BRIEF -> Would you please copy every line from the records that contains the word "Scope"?

[Collected data entries]

□ □ □

(** * cdk-imports-swap: the matching-and-rewrite engine, embedded and verified

    Source: [src/cdk-imports-swap.ts].  The script reads the synthesized
    CloudFormation templates, catalogs their exports, pairs every
    [ExportsOutputFn*] export with a named export of the same value and
    rewrites the [Fn::ImportValue] references accordingly.

    Modelling conventions.
    - A value met by the script is a [json] tree: the values [JSON.parse]
      returns, and the two kinds of objects of the platform that the
      script can pick up through the prototype of a plain object and
      store in a tree, [Object.prototype] itself and the built-in
      functions it holds ([JHost]).  A mapping node carries its own
      enumerable properties as an association list in [Object.entries]
      order.  [undefined] (an absent property) is [None] in
      [option json].
    - Numeric scalars are integers, printed in decimal; the
      floating-point side of JSON numbers (fractions, non-finite values,
      negative zero) is outside the model.  Strings are sequences of
      8-bit code units.
    - The plain objects the script uses as dictionaries
      ([Record<string, _>]) are association lists of their own properties,
      kept in the property order of the engine.  Their prototype is
      [Object.prototype]: a read finds its members when the dictionary
      has no own property of that name ([replacementFor]), and a write
      under [__proto__] reaches its setter and creates no own property
      ([setProp]).
    - A value used as a property key is converted by [ToString]; the
      conversion of a mapping that has an own property [toString], which
      throws, is outside the model.
    - A document tree has no sharing, so the in-place mutation done by
      [replaceImportsInObject] is rendered by returning the updated tree
      next to the boolean result.
    - [JSON.parse] belongs to the platform: the development is parametric
      in it.  A failing call of the file system throws a system error,
      whatever its code.  [main] starts from the list of template files,
      which [findTemplateFiles] computes from the directories, and returns
      the counters it prints; console output and the resource limits of
      the engine (the depth of the call stack) are outside the model. *)

From Stdlib Require Import List String Ascii ZArith NArith Bool Arith Lia.
From Stdlib Require Decimal DecimalString DecimalPos DecimalZ.
Import ListNotations.

Local Open Scope string_scope.
Local Open Scope list_scope.

(** ** Values *)

(** The objects of the platform reachable from a plain object through
    its prototype: [Object.prototype], and the built-in functions that
    are its members, identified by their [name]. *)
Inductive HostObject : Type :=
| ObjectPrototype
| BuiltinFunction (name : string).

Unset Elimination Schemes.
Inductive json : Type :=
| JNull
| JBool (b : bool)
| JNum (n : Z)
| JStr (s : string)
| JArr (elements : list json)
| JObj (properties : list (string * json))
| JHost (h : HostObject).
Set Elimination Schemes.

(** The value of a JavaScript expression of type [any] that was read out
    of a tree: a value or [undefined]. *)
Definition any : Type := option json.

Definition undefined : any := None.

(** ** Exceptions and the error monad *)

Inductive exn : Type :=
| SyntaxError   (* JSON.parse on malformed text *)
| TypeError     (* property read on null *)
| SystemError.  (* a failing call of fs: ENOENT, EISDIR, ENOTDIR, ... *)

Definition result (A : Type) : Type := exn + A.

Definition ret {A} (a : A) : result A := inr a.
Definition throw {A} (e : exn) : result A := inl e.
Definition bind {A B} (m : result A) (k : A -> result B) : result B :=
  match m with
  | inl e => inl e
  | inr a => k a
  end.

Notation "x <- m ;; k" := (bind m (fun x => k))
  (at level 61, m at next level, right associativity).

(** ** The JavaScript operations the script relies on *)

(** [ToBoolean]. *)
Definition truthy (v : any) : bool :=
  match v with
  | None => false
  | Some JNull => false
  | Some (JBool b) => b
  | Some (JNum n) => negb (n =? 0)%Z
  | Some (JStr s) => negb (s =? "")
  | Some (JArr _) => true
  | Some (JObj _) => true
  | Some (JHost _) => true
  end.

(** First entry of an association list under a key. *)
Fixpoint lookup {A} (k : string) (l : list (string * A)) : option A :=
  match l with
  | [] => None
  | (k', a) :: l' => if k' =? k then Some a else lookup k l'
  end.

(** [v.name] / [v[name]] for the property names the script reads from a
    tree ([Outputs], [Export], [Name], [Value], [Fn::ImportValue]), none
    of which is inherited from a prototype: own property of a mapping,
    [undefined] on the other values, a [TypeError] on [null]. *)
Definition getProp (v : json) (name : string) : result any :=
  match v with
  | JNull => throw TypeError
  | JObj l => ret (lookup name l)
  | _ => ret undefined
  end.

(** The same read on a value that may be [undefined]. *)
Definition getPropAny (v : any) (name : string) : result any :=
  match v with
  | None => throw TypeError
  | Some j => getProp j name
  end.

(** [String.prototype.startsWith]. *)
Definition startsWith (s p : string) : bool := String.prefix p s.

(** [String.prototype.includes]. *)
Fixpoint includes (s sub : string) : bool :=
  String.prefix sub s ||
  match s with
  | EmptyString => false
  | String _ s' => includes s' sub
  end.

(** Decimal text of an integer and of an array index. *)
Definition Z_toString (n : Z) : string := DecimalString.NilEmpty.string_of_int (Z.to_int n).
Definition N_toString (n : N) : string := Z_toString (Z.of_N n).
Definition index_toString (i : nat) : string := Z_toString (Z.of_nat i).

(** [Array.prototype.join]. *)
Fixpoint join (sep : string) (l : list string) : string :=
  match l with
  | [] => ""
  | [s] => s
  | s :: l' => s ++ sep ++ join sep l'
  end.

(** [ToString], as applied when a value is used as a property key.  A
    mapping is converted by [Object.prototype.toString] (it has no own
    property [toString], see the conventions), an array by
    [Array.prototype.join], a function by [Function.prototype.toString]. *)
Fixpoint ToString (v : json) : string :=
  match v with
  | JNull => "null"
  | JBool true => "true"
  | JBool false => "false"
  | JNum n => Z_toString n
  | JStr s => s
  | JArr l =>
      join "," (map (fun x => match x with JNull => "" | _ => ToString x end) l)
  | JObj _ => "[object Object]"
  | JHost ObjectPrototype => "[object Object]"
  | JHost (BuiltinFunction name) => "function " ++ name ++ "() { [native code] }"
  end.

Definition ToPropertyKey (v : any) : string :=
  match v with
  | None => "undefined"
  | Some j => ToString j
  end.

(** The elements of an array paired with their index keys. *)
Fixpoint indexed_from (i : nat) (l : list json) : list (string * json) :=
  match l with
  | [] => []
  | v :: l' => (index_toString i, v) :: indexed_from (S i) l'
  end.

Fixpoint chars_from (i : nat) (s : string) : list (string * json) :=
  match s with
  | EmptyString => []
  | String c s' => (index_toString i, JStr (String c "")) :: chars_from (S i) s'
  end.

(** [Object.entries] on a value that is not [null] or [undefined] (on
    those it throws; every call site of the script excludes them).  The
    properties of the host objects are not enumerable. *)
Definition Object_entries (v : json) : list (string * json) :=
  match v with
  | JObj l => l
  | JArr l => indexed_from 0 l
  | JStr s => chars_from 0 s
  | _ => []
  end.

Definition Object_values (v : json) : list json := map snd (Object_entries v).

(** ** Property order of plain objects

    [OrdinaryOwnPropertyKeys]: array-index keys in ascending numeric
    order first, then the other string keys in creation order.  Writing
    an existing key keeps its position. *)

(** The numeric value of a key that is an array index: a canonical
    decimal numeral below [2^32 - 1]. *)
Definition arrayIndex (k : string) : option N :=
  match DecimalString.NilEmpty.uint_of_string k with
  | Some d =>
      let n := N.of_uint d in
      if (N_toString n =? k) && (n <? 4294967295)%N then Some n else None
  | None => None
  end.

Fixpoint replaceAt {A} (k : string) (a : A) (l : list (string * A)) : list (string * A) :=
  match l with
  | [] => []
  | (k', a') :: l' =>
      if k' =? k then (k', a) :: l' else (k', a') :: replaceAt k a l'
  end.

Fixpoint insertIndex {A} (n : N) (k : string) (a : A) (l : list (string * A)) : list (string * A) :=
  match l with
  | [] => [(k, a)]
  | (k', a') :: l' =>
      match arrayIndex k' with
      | Some m => if (m <? n)%N then (k', a') :: insertIndex n k a l' else (k, a) :: l
      | None => (k, a) :: l
      end
  end.

(** [o[k] = a] on a plain object, be it a dictionary of the script or a
    mapping of a tree.  An own property is overwritten in place.  When
    the object has no own property [k], the assignment looks [k] up in
    the prototype: the members of [Object.prototype] are writable data
    properties, which the assignment shadows by a new own property, but
    for [__proto__], an accessor whose setter replaces the prototype of
    the object (when [a] is an object) or does nothing, and in both
    cases creates no own property. *)
Definition setProp {A} (k : string) (a : A) (l : list (string * A)) : list (string * A) :=
  match lookup k l with
  | Some _ => replaceAt k a l
  | None =>
      if k =? "__proto__" then l
      else
        match arrayIndex k with
        | Some n => insertIndex n k a l
        | None => l ++ [(k, a)]
        end
  end.

(** [Object.assign(target, source)]. *)
Definition Object_assign {A} (target source : list (string * A)) : list (string * A) :=
  fold_left (fun t kv => setProp (fst kv) (snd kv) t) source target.

(** The members of [Object.prototype], by name: what [o[name]] returns
    for a plain object [o] that has no own property [name] and whose
    prototype is [Object.prototype].  The getter of [__proto__] returns
    the prototype of [o]. *)
Definition ObjectPrototype_get (name : string) : option json :=
  if name =? "constructor" then Some (JHost (BuiltinFunction "Object"))
  else if name =? "__proto__" then Some (JHost ObjectPrototype)
  else if existsb (String.eqb name)
            ["__defineGetter__"; "__defineSetter__"; "hasOwnProperty";
             "__lookupGetter__"; "__lookupSetter__"; "isPrototypeOf";
             "propertyIsEnumerable"; "toString"; "valueOf"; "toLocaleString"]
       then Some (JHost (BuiltinFunction name))
  else None.

(** ** [JSON.stringify] *)

Definition chars (s : string) : list ascii := list_ascii_of_string s.

Definition dquote : ascii := "034"%char.
Definition backslash : ascii := "092"%char.
Definition newline : ascii := "010"%char.

Definition hexDigit (n : nat) : ascii :=
  nth n (chars "0123456789abcdef") "0"%char.

(** One code unit inside [QuoteJSONString]. *)
Definition QuoteChar (c : ascii) : list ascii :=
  let n := nat_of_ascii c in
  if (n =? 8)%nat then [backslash; "b"%char]
  else if (n =? 9)%nat then [backslash; "t"%char]
  else if (n =? 10)%nat then [backslash; "n"%char]
  else if (n =? 12)%nat then [backslash; "f"%char]
  else if (n =? 13)%nat then [backslash; "r"%char]
  else if (n =? 34)%nat then [backslash; dquote]
  else if (n =? 92)%nat then [backslash; backslash]
  else if (n <? 32)%nat then
    [backslash; "u"%char; "0"%char; "0"%char; hexDigit (n / 16); hexDigit (n mod 16)]
  else [c].

Definition QuoteJSONString (s : string) : list ascii :=
  dquote :: flat_map QuoteChar (chars s) ++ [dquote].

□ □ □

RESULT OF THIS TASK ->
Local Open Scope string_scope.
Local Open Scope list_scope.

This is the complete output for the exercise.